The legal proceedings have shown such a fundamental misunderstanding of rape, period. One argument Navarro’s attorney makes was that he did not rape her on Jan. 17 because he left voluntarily. But someone leaving voluntarily doesn’t mean he didn’t rape her. Cornejo saying that he left when she asked him to does not mean that the assault did not happen prior to that. There are many instances of sexual assault in which the instigator does not believe that what they did was rape or even violent. It’s entirely possible for someone to commit the act and then casually leave after.
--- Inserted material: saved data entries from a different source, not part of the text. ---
Definition errorMessage (status : Z) : string :=
  if status =? 401 then msg_authentication
  else if status =? 429 then msg_overloaded
  else if status =? 400 then msg_bad_question
  else msg_connection.

Definition chat_call (key : string) (messages : value) : upstream_request :=
  {| url := "https://api.groq.com/openai/v1/chat/completions";
     method := "POST";
     authorization := String.append "Bearer " key;
     content_type := "application/json";
     model := "llama3-70b-8192";
     messages := messages;
     max_tokens := 4000;
     temperature := (3 # 10)%Q;
     stream := false |}.

(** The handler from the answer of [fetch] on. *)
Definition relay (answer : upstream_response) : outcome response :=
  if negb (ok answer) then
    errorData ← text answer;
    Return (Failure (status answer) (errorMessage (status answer)))
  else
    data ← json answer;
    choices ← member "choices" data;
    if negb (truthy choices) then Return (Failure 500 msg_incomplete) else
    choice ← index0 choices;
    if negb (truthy choice) then Return (Failure 500 msg_incomplete) else
    message ← member "message" choice;
    if negb (truthy message) then Return (Failure 500 msg_incomplete) else
    Return (ChatResult data).

(** The body of the [try] block: the calls made to the upstream and the
    response sent, or the error thrown. *)
Definition chat_try (env : environment) (up : upstream) (req : request)
  : list upstream_request * outcome response :=
  if negb (configured (GROQ_API_KEY env)) then
    ([], Return (Failure 500 msg_configuration))
  else
    match member "messages" (body req) with
    | Throw e => ([], Throw e)
    | Return messages =>
        if negb (truthy messages) || negb (isArray messages) then
          ([], Return (Failure 400 msg_messages_required))
        else
          match import_node_fetch up with
          | Throw e => ([], Throw e)
          | Return _ =>
              let call := chat_call (default ""%string (GROQ_API_KEY env)) messages in
              ([call], answer ← fetch up call; relay answer)
          end
    end.

Definition development (env : environment) : bool :=
  bool_decide (NODE_ENV env = Some "development"%string).

(** The handler of [POST /api/chat], [try] and [catch]. *)
Definition chat_handler (env : environment) (up : upstream) (req : request)
  : list upstream_request * response :=
  let r := chat_try env up req in
  (r.1,
   match r.2 with
   | Return resp => resp
   | Throw e => ServerError msg_server (if development env then Some e else None)
   end).

(** ** The image handler *)

Definition image_url (clean : jsstring) : outcome jsstring :=
  encoded ← encodeURIComponent clean;
  Return (js "https://image.pollinations.ai/prompt/" ++ encoded
          ++ js "?width=512&height=512&nologo=true&enhance=true").

Definition image_try (req : request) : outcome response :=
  prompt ← member "prompt" (body req);
  if negb (truthy prompt) then Return (Failure 400 msg_prompt_required)
  else
    match prompt with
    | VStr s =>
        apiUrl ← image_url (cleanPrompt s);
        Return (ImageResult apiUrl (cleanPrompt s))
    | _ => Throw TypeError
    end.

(** The handler of [POST /api/generate-image].  It has no [fetch]. *)
Definition image_handler (req : request) : list upstream_request * response :=
  ([],
   match image_try req with
   | Return resp => resp
   | Throw e => ServerError msg_image None
   end).

(** ** The two routes: the gate, then the handler *)

Definition route (handler : request → list upstream_request * response)
  (now : Z) (counts : requestCounts) (req : request)
  : requestCounts * (list upstream_request * response) :=
  let r := rateLimitMiddleware now counts req in
  (r.1,
   match r.2 with
   | Next => handler req
   | Send resp => ([], resp)
   | Raise e => ([], Failure 500 msg_unexpected)
   end).

Definition api_chat (env : environment) (up : upstream) :=
  route (chat_handler env up).

Definition api_generate_image := route image_handler.

(** ** The error categories of the specification *)

Inductive category :=
| invalid_input
| configuration
| auth_failure
| upstream_overloaded
| upstream_error
| malformed_upstream_response
| internal_error
| rejected_by_quota.

(** The category that each response of the source stands for, read off
    its message. *)
Definition category_of (r : response) : option category :=
  match r with
  | RateLimited _ _ => Some rejected_by_quota
  | ServerError _ _ => Some internal_error
  | Failure _ msg =>
      if bool_decide (msg = msg_configuration) then Some configuration
      else if bool_decide (msg = msg_messages_required) then Some invalid_input
      else if bool_decide (msg = msg_prompt_required) then Some invalid_input
      else if bool_decide (msg = msg_bad_question) then Some invalid_input
      else if bool_decide (msg = msg_authentication) then Some auth_failure
      else if bool_decide (msg = msg_overloaded) then Some upstream_overloaded
      else if bool_decide (msg = msg_connection) then Some upstream_error
      else if bool_decide (msg = msg_incomplete) then Some malformed_upstream_response
      else if bool_decide (msg = msg_unexpected) then Some internal_error
      else None
  | ChatResult _ | ImageResult _ _ => None
  end.

(** ** Predicates used by the statements about the gate *)

(** The four cases of the gate, for case analysis. *)
Inductive gate_case (now : Z) (counts : requestCounts) (req : request) : Prop :=
| case_fresh :
    counts !! clientIP req = None → gate_case now counts req
| case_rollover d :
    counts !! clientIP req = Some d → resetTime d < now → gate_case now counts req
| case_count d :
    counts !! clientIP req = Some d → now ≤ resetTime d → count d < RATE_LIMIT →
    gate_case now counts req
| case_full d :
    counts !! clientIP req = Some d → now ≤ resetTime d → RATE_LIMIT ≤ count d →
    gate_case now counts req.

(** Every record holds a count between 1 and the limit. *)
Definition bounded (counts : requestCounts) : Prop :=
  ∀ key d, counts !! key = Some d → 1 ≤ count d ≤ RATE_LIMIT.

(** The clock never runs backwards along the trace. *)
Definition chronological (trace : arrivals) : Prop :=
  StronglySorted (λ a b : Z * request, a.1 ≤ b.1) trace.

(** ** Predicates used by the statements about the proxies *)

Definition starts_with_space (s : jsstring) : bool :=
  match s with
  | c :: _ => is_space c
  | [] => false
  end.

Definition ends_with_space (s : jsstring) : bool := starts_with_space (rev s).

(** The test that the chat handler makes on the parsed payload:
    [data.choices], [data.choices[0]] and [data.choices[0].message] are
    all truthy. *)
Definition first_choice_has_message (data : value) : bool :=
  match member "choices" data with
  | Return choices =>
      truthy choices &&
      match index0 choices with
      | Return choice =>
          truthy choice &&
          match member "message" choice with
          | Return message => truthy message
          | Throw _ => false
          end
      | Throw _ => false
      end
  | Throw _ => false
  end.

(** Case analysis on whether an entry is charged to the window. *)
Ltac case_charge :=
  match goal with
  | |- context [if ?b then 1 else 0] => destruct b
  end.

(** ** Sample inputs *)

Definition alice : request :=
  Request (Some "203.0.113.7"%string) None None (VObj []).

Definition bob : request :=
  Request None (Some "198.51.100.2"%string) (Some "203.0.113.7"%string) (VObj []).

(** A map in which the quota of alice is used up for the window that
    ends at 3600000. *)
Definition alice_exhausted : requestCounts :=
  {[ Some "203.0.113.7"%string := ClientData 50 3600000 ]}.

(** A map in which 7 requests of alice are charged to the same window. *)
Definition alice_busy : requestCounts :=
  {[ Some "203.0.113.7"%string := ClientData 7 3600000 ]}.

Definition env_ok : environment :=
  Environment (Some "gsk_test"%string) (Some "production"%string).

Definition env_without_key : environment := Environment None None.

(** An upstream that answers every call with [answer]. *)
Definition up_answering (answer : upstream_response) : upstream :=
  Upstream (Return ()) (λ _, Return answer).

Definition payload_ok : value :=
  VObj [(js "choices",
         VArr [VObj [(js "message",
                      VObj [(js "role", VStr (js "assistant"));
                            (js "content", VStr (js "hello"))])]])].

Definition chat_request (messages : value) : request :=
  Request (Some "203.0.113.7"%string) None None (VObj [(js "messages", messages)]).

Definition image_request (prompt : value) : request :=
  Request (Some "203.0.113.7"%string) None None (VObj [(js "prompt", prompt)]).

Definition one_message : value :=
  VArr [VObj [(js "role", VStr (js "user")); (js "content", VStr (js "hi"))]].

(** ** The statistics endpoint *)

(** The body of the answer of [GET /api/stats]. *)
Record stats := Stats {
  totalActiveIPs : Z;
  serverUptime : Q;
  memoryUsage : value;
  environment_name : string
}.

(** The handler of [GET /api/stats], with [process.uptime()] and
    [process.memoryUsage()] as arguments.  The route has no gate. *)
Definition stats_handler (env : environment) (uptime : Q) (memory : value)
  (counts : requestCounts) : stats :=
  {| totalActiveIPs := Z.of_nat (size counts);
     serverUptime := uptime;
     memoryUsage := memory;
     environment_name :=
       match NODE_ENV env with
       | Some (String a s) => String a s
       | _ => "development"%string
       end |}.

(** ** The deployment self-test at the head of [server.js] *)

(** [s.startsWith(needle)]. *)
Fixpoint starts_with (needle s : jsstring) : bool :=
  match needle, s with
  | [], _ => true
  | _ :: _, [] => false
  | c :: needle', d :: s' => (c =? d)%N && starts_with needle' s'
  end.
Or what about a survivor allowing her alleged rapist into her home? It happens. As “The Impact of Trauma on Adult Sexual Assault Victims” notes, it’s unrealistic to expect that all survivors “discontinue contact with the person who has been inappropriate sexually or who has assaulted them.” There’s a myriad of reasons why a survivor would potentially do that. You can’t dictate how a survivor should behave or react. You can’t expect their actions to conform to what you think is logical either.
But for what it’s worth, Cornejo has stated numerous times that she let him in again because he said he wanted to apologize. For many survivors, hearing an apology is enough for them. And she did show precaution by asking a friend to go to her place just in case.
Both the media—traditional and social—and the court feasted on Cornejo. She has endured so much victim-blaming and character assaults from both places. She even had to publicly deny that she was an escort—as if sex workers aren’t vulnerable to rape.
However, the unfortunate reality is that women are more likely to be believed if they are “chaste and respectable,” according to a 2010 journal article on gendered victim stereotypes in New Criminal Law Review. In other words, if they can paint you as an unscrupulous, impure woman, then it’s easy for the court and the media to dismiss you and turn your pain into a farce.
And as we’ve seen recently, both places are all too happy with pushing the image of the lying victim.